Right now I am thinking of flying into Portugal (maybe Porto then work my way south insert town*) working my way through Spain (starting in Seville, then maybe Madrid and end in San Sebastion) Stop in France (the reason I left this out before is because I went there for a month when I was 17 and truly did not enjoy my time there. That being said after all you comments I will try it again.) I was thinking maybe nice and Lyon.) After France work my way across Italy (I recently did southern Italy, so I was thinking lake Como, Milan, and Venice) Take a cruise from Venice through the Greek islands and end in Athens. (I know Greece is out of the way but its something we really wanna do. Fly from Athens to Vienna, work my way up from Vienna to Prague stopping at Ceske Krumlov. Then from Prague go to Hamburg and maybe stop in Berlin along the way. Get to Copenhagen from there then go to the UK to explore before flying home. I definitely still need a ton of help and this is still ridiculously rough. I am trying to start in the south as suggested, then work my way north. I also tried to cut out a few places and take things a little slower, maybe 5 to 6 days per place depending on your guy's opinions on the cities. We are not super interested in art. We love activities. We were thinking, some cooking classes in Italy, surfing in Portugal, hiking wherever you guys say. Suggestions are very very welcome.

Posted by
2837 posts

One suggestion I'd make is don't worry as much about your trip making a "logical" route - because the best way to travel will be a mix of trains (obviously my favorite) AND budget airlines. You'll want to pack light for a trip like this anyway, and stay primarily in apartments with laundry available. So if you find a $19 flight from Madrid to Athens, it doesn't matter that it's "far", it's 2 hours in the air.

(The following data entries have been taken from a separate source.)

(** * Realtime session synchronisation: the session store and its producers

    A shallow embedding of the zustand session store (session.store.ts), of
    the push-channel hook (hooks/useWebSocket.ts) and of the audio metric
    poller (hooks/useAudioMetrics.ts).

    Conventions.
    - A JavaScript [number] is carried around opaquely by the store (copied,
      compared with zero by [||]); it is modelled by an exact rational.
    - [Record<string, number>] is a finite map from strings.
    - [Partial<T>] is a record of options: [None] is an absent key, [Some v]
      a present key holding [v].
    - zustand's [set(patch)] replaces the named top-level slots of the store
      and keeps the others; it is modelled by explicit record updates. *)

From Stdlib Require Import QArith.
From stdpp Require Import base option list gmap strings pretty.

Local Open Scope string_scope.

Abbreviation number := Q (only parsing).

(** ** JavaScript's [x || d] on the value shapes the code applies it to *)

Definition falsy_number (x : number) : bool := Qeq_bool x 0.

(** [x as number || 0], where [x] may be missing on the wire. *)
Definition num_or (x : option number) (d : number) : number :=
  match x with
  | Some v => if falsy_number v then d else v
  | None => d
  end.

(** [x as string || d]: the empty string is falsy. *)
Definition str_or (x : option string) (d : string) : string :=
  match x with
  | Some v => if String.eqb v "" then d else v
  | None => d
  end.

(** [x as boolean || d]. *)
Definition bool_or (x : option bool) (d : bool) : bool :=
  match x with
  | Some v => v || d
  | None => d
  end.

(** [x || d] for an object-valued [x]: every object is truthy. *)
Definition obj_or {A} (x : option A) (d : A) : A := default d x.
(** * MeloBot: event dispatch, tagging and predicate composition

    A shallow embedding of [melobot/core/dispatcher.py] (class
    [BotDispatcher]) and of [melobot/base/abc.py] (classes [Flagable],
    [BotEvent], [BotAction], [BotChecker], [WrappedChecker], [BotMatcher],
    [WrappedMatcher] and the argument records), of the registration
    methods and [_self_build] of [melobot/plugin/init.py], and of the
    escaping, the message packer and the action builder of
    [utils/actInterface.py] with [text_action] of
    [templates/lifecycle.py], followed by the properties proved about
    them.

    Conventions of the embedding:
    - a Python method that may raise returns a [result]; a method that
      mutates [self] also returns the new [self];
    - checker objects are mutated through shared references, so their
      callback slots live in a store indexed by object identity;
    - a [dict] with string keys is a [gmap string _] when only lookups
      matter and an insertion-ordered association list ([pydict]) when the
      order of the keys is observable;
    - the three families of event handlers are told apart by [isinstance]
      in the source and by a [handler_family] tag here. *)

From stdpp Require Import gmap strings list fin_maps.
From Stdlib Require Import ZArith Ascii Sorted Permutation.

Local Open Scope Z_scope.

(** ** Python values *)

(** The fragment of Python's [Any] that tags and action parameters use:
    [None], booleans, integers, strings and dictionaries with string keys
    (in insertion order). *)
#[local] Unset Elimination Schemes.
Inductive pyval : Type :=
| PyNone
| PyBool (b : bool)
| PyInt (z : Z)
| PyStr (s : string)
| PyDict (d : list (string * pyval)).
#[local] Set Elimination Schemes.

Abbreviation pydict := (list (string * pyval)).

(** [d.get(k)] on an insertion-ordered dictionary. *)
Fixpoint dict_get (k : string) (d : pydict) : option pyval :=
  match d with
  | [] => None
  | (k', v) :: d' => if String.eqb k k' then Some v else dict_get k d'
  end.

(** [d[k] = v]: an existing key keeps its position, a new key goes last. *)
Fixpoint dict_set (k : string) (v : pyval) (d : pydict) : pydict :=
  match d with
  | [] => [(k, v)]
  | (k', v') :: d' =>
      if String.eqb k k' then (k', v) :: d' else (k', v') :: dict_set k v d'
  end.

Definition is_None (v : pyval) : bool :=
  match v with PyNone => true | _ => false end.

(** [bool] is a subclass of [int] in Python: [True == 1] and [False == 0]. *)
Definition int_of_bool (b : bool) : Z := if b then 1 else 0.

(** Python's [==] on the fragment. Dictionaries are equal when they have
    as many keys and every key of the first maps to an equal value in the
    second, whatever the insertion order. *)
Fixpoint py_eq (a b : pyval) : bool :=
  match a, b with
  | PyNone, PyNone => true
  | PyBool x, PyBool y => Bool.eqb x y
  | PyBool x, PyInt y => Z.eqb (int_of_bool x) y
  | PyInt x, PyBool y => Z.eqb x (int_of_bool y)
  | PyInt x, PyInt y => Z.eqb x y
  | PyStr x, PyStr y => String.eqb x y
  | PyDict d1, PyDict d2 =>
      Nat.eqb (length d1) (length d2)
      && forallb (fun '(k, v) =>
                    match dict_get k d2 with
                    | Some v' => py_eq v v'
                    | None => false
                    end) d1
  | _, _ => false
  end.

(** A value as Python can build it: the keys of every dictionary are
    distinct. *)
Fixpoint wf_val (v : pyval) : Prop :=
  match v with
  | PyDict d =>
      NoDup (map fst d)
      /\ (fix wf_items (l : pydict) : Prop :=
            match l with
            | [] => True
            | (_, x) :: l' => wf_val x /\ wf_items l'
            end) d
  | _ => True
  end.

(** Truth value of an [Optional[str]]: [None] and the empty string are
    falsy. *)
Definition truthy_opt_str (o : option string) : bool :=
  match o with
  | None => false
  | Some s => negb (String.eqb s "")
  end.

(** ** Exceptions and results *)

(** The exception classes the modelled code raises or catches. Every class
    but the last derives from [Exception]; [SystemExiting] stands for the
    classes that derive from [BaseException] only ([SystemExit],
    [KeyboardInterrupt], task cancellation). *)
Inductive PyExc : Type :=
| TryFlagFailed (msg : string)
| BotActionError (msg : string)
| BotCheckerError (msg : string)
| BotMatcherError (msg : string)
| KeyError (key : string)
| OtherException (cls : string) (msg : string)
| SystemExiting (cls : string) (msg : string).

(** [isinstance(e, Exception)]. *)
Definition isinstance_Exception (e : PyExc) : bool :=
  match e with
  | SystemExiting _ _ => false
  | _ => true
  end.

(** [e.__class__.__name__]. *)
Definition class_name (e : PyExc) : string :=
  match e with
  | TryFlagFailed _ => "TryFlagFailed"
  | BotActionError _ => "BotActionError"
  | BotCheckerError _ => "BotCheckerError"
  | BotMatcherError _ => "BotMatcherError"
  | KeyError _ => "KeyError"
  | OtherException cls _ => cls
  | SystemExiting cls _ => cls
  end.

Inductive result (A : Type) : Type :=
| Ok (a : A)
| Raise (e : PyExc).
Arguments Ok {A} a.
Arguments Raise {A} e.

(** ** Predicates: checkers and matchers *)

(** [LogicMode] of [melobot.base.typing]; only the members' names are used
    by the modelled code. *)
Inductive LogicMode : Type := AND | OR | NOT | XOR.

(** A callback is a function object; only its identity is observable. *)
Inductive callback : Type := Callback (id : nat).

(** The two callback slots every [BotChecker] owns. *)
Record cb_slots : Type := mk_slots {
  ok_cb : option callback;
  fail_cb : option callback
}.

Definition empty_slots : cb_slots := mk_slots None None.

(** A checker object is named by its identity [id]. What never changes
    after its construction is in the tree: a leaf (an instance of a
    concrete subclass of [BotChecker]) or a [WrappedChecker] with its mode,
    its first child and its optional second child. The same object may be
    reached along several paths: it then occurs several times, under the
    same identity. *)
#[local] Unset Elimination Schemes.
Inductive checker : Type :=
| CLeaf (id : nat)
| CWrapped (id : nat) (mode : LogicMode)
           (c1 : checker) (c2 : option checker).

(** Matchers carry no state that changes: they are plain trees. *)
Inductive matcher : Type :=
| MLeaf (leaf : nat)
| MWrapped (mode : LogicMode) (m1 : matcher) (m2 : option matcher).

#[local] Set Elimination Schemes.

Definition checker_id (c : checker) : nat :=
  match c with
  | CLeaf id => id
  | CWrapped id _ _ _ => id
  end.

(** What changes, the callback slots, is in a store indexed by identity.
    An object the store does not mention has both slots empty, as after
    [BotChecker.__init__()] without arguments. *)
Abbreviation cb_store := (gmap nat cb_slots).

Definition slots_at (σ : cb_store) (id : nat) : cb_slots :=
  default empty_slots (σ !! id).

(** Any object that can stand to the right of an operator. *)
Inductive pyobj : Type :=
| ObjVal (v : pyval)
| ObjCallback (cb : callback)
| ObjChecker (c : checker)
| ObjMatcher (m : matcher).

(** What the modelled code takes from the Python runtime: [str(o)] as
    used by f-strings, [repr] of a string (the text of a [KeyError]) and
    [traceback.format_exc()] for the exception being handled. *)
Class PyBuiltins : Type := {
  py_str : pyobj -> string;
  py_repr_str : string -> string;
  format_exc : PyExc -> string
}.

(** [str(e)] for an exception [e]. *)
Definition exc_str `{PyBuiltins} (e : PyExc) : string :=
  match e with
  | TryFlagFailed msg => msg
  | BotActionError msg => msg
  | BotCheckerError msg => msg
  | BotMatcherError msg => msg
  | KeyError key => py_repr_str key
  | OtherException _ msg => msg
  | SystemExiting _ msg => msg
  end.

(** ** [Flagable]: the tag store *)

Module Flagable.

Record t : Type := mk {
  _flags_store : option (gmap string (gmap string pyval))
}.

Definition __init__ : t := mk None.

Definition mark (self : t) (namespace flag_name : string) (val : pyval)
  : result unit * t :=
  let store1 : gmap string (gmap string pyval) :=
    match _flags_store self with
    | None => ∅
    | Some s => s
    end in
  let store2 :=
    match store1 !! namespace with
    | None => <[namespace := ∅]> store1
    | Some _ => store1
    end in
  match store2 !! namespace with
  | None => (Raise (KeyError namespace), mk (Some store2))
  | Some flags =>
      match flags !! flag_name with
      | Some _ =>
          (Raise (TryFlagFailed
                    ("对象不可被重复标记。在命名空间 " +:+ namespace
                     +:+ " 中名为 " +:+ flag_name +:+ " 的标记已存在")),
           mk (Some store2))
      | None =>
          (Ok tt,
           mk (Some (<[namespace := <[flag_name := val]> flags]> store2)))
      end
  end.

Definition flag_check (self : t) (namespace flag_name : string)
  (val : pyval) : result bool * t :=
  let self := mk (_flags_store self) in
  match _flags_store self with
  | None => (Ok false, self)
  | Some store =>
      match store !! namespace with
      | None => (Ok false, self)
      | Some flags =>
          match flags !! flag_name with
          | None => (Ok false, self)
          | Some flag =>
              (Ok (if is_None val then is_None flag else py_eq flag val),
               self)
          end
      end
  end.

End Flagable.

(** The value stored for a pair, if the pair was ever set. *)
Definition tag_of (o : Flagable.t) (namespace flag_name : string)
  : option pyval :=
  match Flagable._flags_store o with
  | None => None
  | Some store =>
      match store !! namespace with
      | None => None
      | Some flags => flags !! flag_name
      end
  end.

(** ** Events and actions *)

Module BotEvent.

(** An event: its time, its type (one of "message", "request", "notice",
    "meta", "response"), the raw payload it was built from and the tag
    store it inherits from [Flagable]. *)
Record t : Type := mk {
  time : Z;
  type : string;
  raw : pyval;
  flags : Flagable.t
}.

End BotEvent.

Module BotAction.

(** [type] and [params] are copied from the [ActionArgs] given to the
    constructor. *)
Record t : Type := mk {
  resp_id : option string;
  type : string;
  params : pydict;
  trigger : option BotEvent.t;
  _ready : bool;
  flags : Flagable.t
}.

Definition __init__ (args_type : string) (args_params : pydict)
  (resp_id : option string) (triggerEvent : option BotEvent.t)
  (ready : bool) : t :=
  mk resp_id args_type args_params triggerEvent ready Flagable.__init__.

(** [self.resp_id] as a Python value. *)
Definition resp_id_val (self : t) : pyval :=
  match resp_id self with
  | None => PyNone
  | Some id => PyStr id
  end.

Definition extract (self : t) : result pydict :=
  let obj := [("action", PyStr (type self));
              ("params", PyDict (params self))] in
  if truthy_opt_str (resp_id self)
  then Ok (dict_set "echo" (resp_id_val self) obj)
  else Ok obj.

Definition _fill_trigger (self : t) (event : BotEvent.t) : result unit * t :=
  match trigger self with
  | None =>
      (Ok tt,
       mk (resp_id self) (type self) (params self) (Some event)
          (_ready self) (flags self))
  | Some _ =>
      (Raise (BotActionError "action 已记录触发 event，拒绝再次记录"), self)
  end.

End BotAction.

(** ** Checkers *)

Module BotChecker.

(** [self] is the identity of the object under construction. *)
Definition __init__ (self : nat) (ok_cb fail_cb : option callback)
  (σ : cb_store) : cb_store :=
  <[self := mk_slots ok_cb fail_cb]> σ.

Definition _fill_ok_cb `{PyBuiltins} (self : nat) (cb : callback)
  (σ : cb_store) : result unit * cb_store :=
  match ok_cb (slots_at σ self) with
  | Some old =>
      (Raise (BotCheckerError
                ("ok_cb 回调已经被初始化，值为：" +:+ py_str (ObjCallback old))),
       σ)
  | None =>
      (Ok tt, <[self := mk_slots (Some cb) (fail_cb (slots_at σ self))]> σ)
  end.

Definition _fill_fail_cb `{PyBuiltins} (self : nat) (cb : callback)
  (σ : cb_store) : result unit * cb_store :=
  match fail_cb (slots_at σ self) with
  | Some old =>
      (Raise (BotCheckerError
                ("fail_cb 回调已经被初始化，值为：" +:+ py_str (ObjCallback old))),
       σ)
  | None =>
      (Ok tt, <[self := mk_slots (ok_cb (slots_at σ self)) (Some cb)]> σ)
  end.

End BotChecker.

Module WrappedChecker.

(** [self] is the identity of the object under construction. *)
Definition __init__ (self : nat) (mode : LogicMode) (checker1 : checker)
  (checker2 : option checker) (σ : cb_store) : result checker * cb_store :=
  (Ok (CWrapped self mode checker1 checker2),
   BotChecker.__init__ self None None σ).

(** [c._fill_ok_cb(cb)] for any checker [c]: a leaf runs the base-class
    method, a [WrappedChecker] runs the base-class method on itself, then
    fills [c1], then [c2] when there is one. An exception stops the
    traversal where it is raised; the slots filled before it stay
    filled. *)
Fixpoint _fill_ok_cb `{PyBuiltins} (self : checker) (cb : callback)
  (σ : cb_store) : result unit * cb_store :=
  match self with
  | CLeaf id => BotChecker._fill_ok_cb id cb σ
  | CWrapped id mode c1 c2 =>
      match BotChecker._fill_ok_cb id cb σ with
      | (Raise e, σ1) => (Raise e, σ1)
      | (Ok _, σ1) =>
          match _fill_ok_cb c1 cb σ1 with
          | (Raise e, σ2) => (Raise e, σ2)
          | (Ok _, σ2) =>
              match c2 with
              | None => (Ok tt, σ2)
              | Some c2v => _fill_ok_cb c2v cb σ2
              end
          end
      end
  end.
(* ------------------------------------------------------------------ *)
(** ** The validation engine: [validate] *)

Module Engine.
Section Engine.
Context {Obj Val : Type}.

  (** A registered [Validator] as the engine sees it: its declared
      [params], its [dependencies] and its wrapped [validate] callable.
      [v_name] is its identity (attached to a NonTrivialDependency). *)
Record Validator : Type := mkValidator {
    v_name : string;
    v_params : gset string;
    v_dependencies : gset string;
    v_validate : Obj -> gmap string Val -> outcome
  }.

  (** [{k: kwargs[k] for k in validator.params}] *)
Definition filter_kwargs (params : gset string) (kwargs : gmap string Val)
    : gmap string Val :=
    filter (fun kv : string * Val => kv.1 ∈ params) kwargs.

  (** The body of the [try] block of [validate] for one validator:
      [if kwargs and validator.params != kwargs.keys(): assert ...; call
      with the filtered kwargs; else: call with all kwargs]. *)
Definition call_validator (v : Validator) (obj : Obj) (kwargs : gmap string Val)
    : outcome :=
    if bool_decide (kwargs ≠ ∅) && bool_decide (v_params v ≠ dom kwargs) then
      if bool_decide (v_params v ⊆ dom kwargs)
      then v_validate v obj (filter_kwargs (v_params v) kwargs)
      else Raise ExnAssert
    else v_validate v obj kwargs.

  (** Result of [validate]: the instance returned, or an exception raised. *)
Inductive vresult : Type :=
  | Returned (o : Obj)
  | Raised (x : exn).

  (** [not discarded & v.dependencies] *)
Definition passes (discarded : gset string) (v : Validator) : bool :=
    bool_decide (discarded ∩ v_dependencies v = ∅).

  (** The [while True: for validator in __validators: ...] loop.

      The working iterator is the list iterator over the validators with
      [layers] generator expressions
      [(v for v in __validators if not discarded & v.dependencies)]
      stacked on it, one per Discard caught so far.  The condition of
      every layer reads the same local variable [discarded] of the frame
      of [validate] when the element is pulled, not when the layer is
      created: [discarded] is that cell.  An element therefore passes the
      whole chain iff it passes the condition for the current cell, and an
      element the innermost layer rejects is consumed from the list.
      [run] walks the list iterator; a Discard rebinds the cell, stacks a
      layer and restarts the [for] loop on the same remaining elements. *)
Fixpoint run (obj : Obj) (kwargs : gmap string Val) (discarded : gset string)
      (layers : nat) (error : option ValidationError) (l : list Validator)
      : vresult :=
    match l with
    | [] =>
        (* [else: break]; [if error is not None: raise error]; [return __obj] *)
        match error with
        | None => Returned obj
        | Some e => Raised (ExnVE e)
        end
    | v :: rest =>
        if negb (Nat.eqb layers 0) && negb (passes discarded v) then
          run obj kwargs discarded layers error rest
        else
          match call_validator v obj kwargs with
          | Ret => run obj kwargs discarded layers error rest
          | Raise (ExnVE err) =>
              run obj kwargs discarded layers (Some (merge_errors error err)) rest
          | Raise (ExnDiscard fields err) =>
              run obj kwargs fields (S layers) (Some (merge_errors error err)) rest
          | Raise (ExnNTD _) => Raised (ExnNTD (Some (v_name v)))
          | Raise ExnAssert => Raised ExnAssert
          | Raise (ExnOther m) =>
              run obj kwargs discarded layers
                (Some (merge_errors error (mkVE [m] []))) rest
          | Raise (ExnBase m) => Raised (ExnBase m)
          end
    end.

  (** [validate(__obj, __validators, **kwargs)] *)
Definition validate (obj : Obj) (validators : list Validator)
      (kwargs : gmap string Val) : vresult :=
    run obj kwargs ∅ 0 None validators.

End Engine.
End Engine.

Module EngineErrors.
  Import Engine.

(** The error [validate] merges for a validator that was called: the
    ValidationError it raised, the one a Discard carries, or
    [ValidationError([str(err)])] for another [Exception]. *)
Definition collected {Obj Val} (obj : Obj) (kw : gmap string Val)
    (v : @Validator Obj Val) (e : ValidationError) : Prop :=
  call_validator v obj kw = Raise (ExnVE e) \/
  (exists fs, call_validator v obj kw = Raise (ExnDiscard fs e)) \/
  (exists m, call_validator v obj kw = Raise (ExnOther m) /\ e = mkVE [m] []).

It is a jumble creating a trip this big but highlight the places you are interested in and see the connections between those places and other places by direct cheap flight and/or train to work out the travel. It's a lot of research. Skyscanner and GoogleFlights are my main tools and they are often invaluable. I agree with everyone else that longer stays in areas where you can go day tripping from is less exhausting than moving more frequently.